### Task description
Produce as output only the lines below starting at the line with "None => None" and continuing through the line with "(LineItem.Description li) (AddLineItemRequest.Currency", each one exactly as written.

### Entries provided

(** [Items] is left nil where a handler passes no items; a nil and an
    empty slice are the same list here. *)
Module BillDTO.
Record t := mk
  { ID : string;
    Status : BillStatus;
    Currency : Currency;
    Total : MoneyDTO.t;
    CreatedAt : string;
    ClosedAt : option string;
    Items : list LineItemDTO.t }.
End BillDTO.

Module CreateBillResponse.
Record t := mk { Bill : BillDTO.t }.
End CreateBillResponse.

Module AddLineItemRequest.
Record t := mk { Description : string; AmountMinor : Z; Currency : Currency }.
End AddLineItemRequest.

Module AddLineItemResponse.
Record t := mk { Bill : BillDTO.t; LineItem : LineItemDTO.t }.
End AddLineItemResponse.

Module CloseBillResponse.
Record t := mk { Bill : BillDTO.t }.
End CloseBillResponse.

Module GetBillResponse.
Record t := mk { Bill : BillDTO.t }.
End GetBillResponse.

Module ListBillsResponse.
Record t := mk { Bills : list BillDTO.t }.
End ListBillsResponse.

Section Handlers.

Variable formatTime : Time -> string.

Definition lineItemToDTO (li : LineItem.t) : LineItemDTO.t :=
  LineItemDTO.mk (LineItem.ID li) (LineItem.Description li) (LineItem.AmountMinor li)
    (formatTime (LineItem.CreatedAt li)).

Definition billToDTO (b : Bill.t) (items : list LineItem.t) : BillDTO.t :=
  BillDTO.mk (Bill.ID b) (Bill.Status b) (Bill.Currency b)
    (MoneyDTO.mk (Bill.TotalMinor b) (Bill.Currency b))
    (formatTime (Bill.CreatedAt b))
    (match Bill.ClosedAt b with
     | Some closedAt => Some (formatTime closedAt)
     | None => None
     end)
    (map lineItemToDTO items).

(** [POST /bills]: [id] is the [uuid.New()] of [createBill], [started]
    tells whether [ExecuteWorkflow] returned nil. *)
Definition CreateBill (now : Time) (id : string) (started : bool) (db : DB)
  (currency : Currency) : DB * Result CreateBillResponse.t * list ClientCall :=
  if negb (Currency_Valid currency)
  then (db, Err (errs.B errs.InvalidArgument "unsupported currency"), [])
  else
    match createBill now id db currency with
    | (db', Err e) => (db', Err e, [])
    | (db', Ok b) =>
        let calls :=
          [ExecuteWorkflow (workflowIDForBill (Bill.ID b))
             (BillWorkflowParams.mk (Bill.ID b) (Bill.Currency b))] in
        if negb started
        then (db', Err (errs.B errs.Internal "start bill workflow"), calls)
        else (db', Ok (CreateBillResponse.mk (billToDTO b [])), calls)
    end.

(** [POST /bills/:id/line-items]: [lineItemID] is the [uuid.New()] of
    [insertLineItem]. *)
Definition AddLineItem (now : Time) (lineItemID : string) (signalled : bool) (db : DB)
  (id : string) (req : AddLineItemRequest.t)
  : DB * Result AddLineItemResponse.t * list ClientCall :=
  match getBill db id with
  | Err e => (db, Err e, [])
  | Ok b =>
      if negb (String.eqb (Bill.Status b) StatusOpen)
      then (db, Err (errs.B errs.FailedPrecondition "cannot add to closed bill"), [])
      else if negb (String.eqb (AddLineItemRequest.Currency req) (Bill.Currency b))
      then (db,
            Err (errs.B errs.FailedPrecondition "line item currency must match bill currency"),
            [])
      else
        match insertLineItem now lineItemID db b (AddLineItemRequest.Description req)
                (AddLineItemRequest.AmountMinor req) with
        | (db', Err e) => (db', Err e, [])
        | (db', Ok li) =>
            let sig :=
              AddLineItemSignal.mk (LineItem.ID li) (LineItem.AmountMinor li)
                (LineItem.Description li) (AddLineItemRequest.Currency req) in
            let calls :=
              [SignalWorkflow (workflowIDForBill (Bill.ID b)) signalAddLineItem
                 (OnAddLineItem sig)] in
            if negb signalled
            then (db', Err (errs.B errs.Internal "signal add-line-item"), calls)
            else
              match listLineItems db' (Bill.ID b) with
              | Err e => (db', Err e, calls)
              | Ok items =>
                  (db', Ok (AddLineItemResponse.mk (billToDTO b items) (lineItemToDTO li)),
                   calls)
              end
        end
  end.

(** [POST /bills/:id/close]: [got] is what [run.Get] decoded, or [None]
    when it failed. *)
Definition CloseBill (now : Time) (signalled : bool) (got : option BillResult.t) (db : DB)
  (id : string) : DB * Result CloseBillResponse.t * list ClientCall :=
  match getBill db id with
  | Err e => (db, Err e, [])
  | Ok b =>
      if negb (String.eqb (Bill.Status b) StatusOpen)
      then (db, Err (errs.B errs.FailedPrecondition "bill already closed"), [])
      else
        let signal :=
          SignalWorkflow (workflowIDForBill (Bill.ID b)) signalCloseBill
            (OnCloseBill CloseBillSignal.mk) in
        if negb signalled
        then (db, Err (errs.B errs.Internal "signal close-bill"), [signal])
        else
          let calls := [signal; GetWorkflowResult (workflowIDForBill (Bill.ID b))] in
          match got with
          | None => (db, Err (errs.B errs.Internal "get workflow result"), calls)
          | Some result =>
              match closeBill now db b (BillResult.TotalMinor result) with
              | (db', Err e) => (db', Err e, calls)
              | (db', Ok updated) =>
                  match listLineItems db' (Bill.ID b) with
                  | Err e => (db', Err e, calls)
                  | Ok items =>
                      (db', Ok (CloseBillResponse.mk (billToDTO updated items)), calls)
                  end
              end
          end
  end.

### The completed task
     | None => None
     end)
    (map lineItemToDTO items).

(** [POST /bills]: [id] is the [uuid.New()] of [createBill], [started]
    tells whether [ExecuteWorkflow] returned nil. *)
Definition CreateBill (now : Time) (id : string) (started : bool) (db : DB)
  (currency : Currency) : DB * Result CreateBillResponse.t * list ClientCall :=
  if negb (Currency_Valid currency)
  then (db, Err (errs.B errs.InvalidArgument "unsupported currency"), [])
  else
    match createBill now id db currency with
    | (db', Err e) => (db', Err e, [])
    | (db', Ok b) =>
        let calls :=
          [ExecuteWorkflow (workflowIDForBill (Bill.ID b))
             (BillWorkflowParams.mk (Bill.ID b) (Bill.Currency b))] in
        if negb started
        then (db', Err (errs.B errs.Internal "start bill workflow"), calls)
        else (db', Ok (CreateBillResponse.mk (billToDTO b [])), calls)
    end.

(** [POST /bills/:id/line-items]: [lineItemID] is the [uuid.New()] of
    [insertLineItem]. *)
Definition AddLineItem (now : Time) (lineItemID : string) (signalled : bool) (db : DB)
  (id : string) (req : AddLineItemRequest.t)
  : DB * Result AddLineItemResponse.t * list ClientCall :=
  match getBill db id with
  | Err e => (db, Err e, [])
  | Ok b =>
      if negb (String.eqb (Bill.Status b) StatusOpen)
      then (db, Err (errs.B errs.FailedPrecondition "cannot add to closed bill"), [])
      else if negb (String.eqb (AddLineItemRequest.Currency req) (Bill.Currency b))
      then (db,
            Err (errs.B errs.FailedPrecondition "line item currency must match bill currency"),
            [])
      else
        match insertLineItem now lineItemID db b (AddLineItemRequest.Description req)
                (AddLineItemRequest.AmountMinor req) with
        | (db', Err e) => (db', Err e, [])
        | (db', Ok li) =>
            let sig :=
              AddLineItemSignal.mk (LineItem.ID li) (LineItem.AmountMinor li)
                (LineItem.Description li) (AddLineItemRequest.Currency req) in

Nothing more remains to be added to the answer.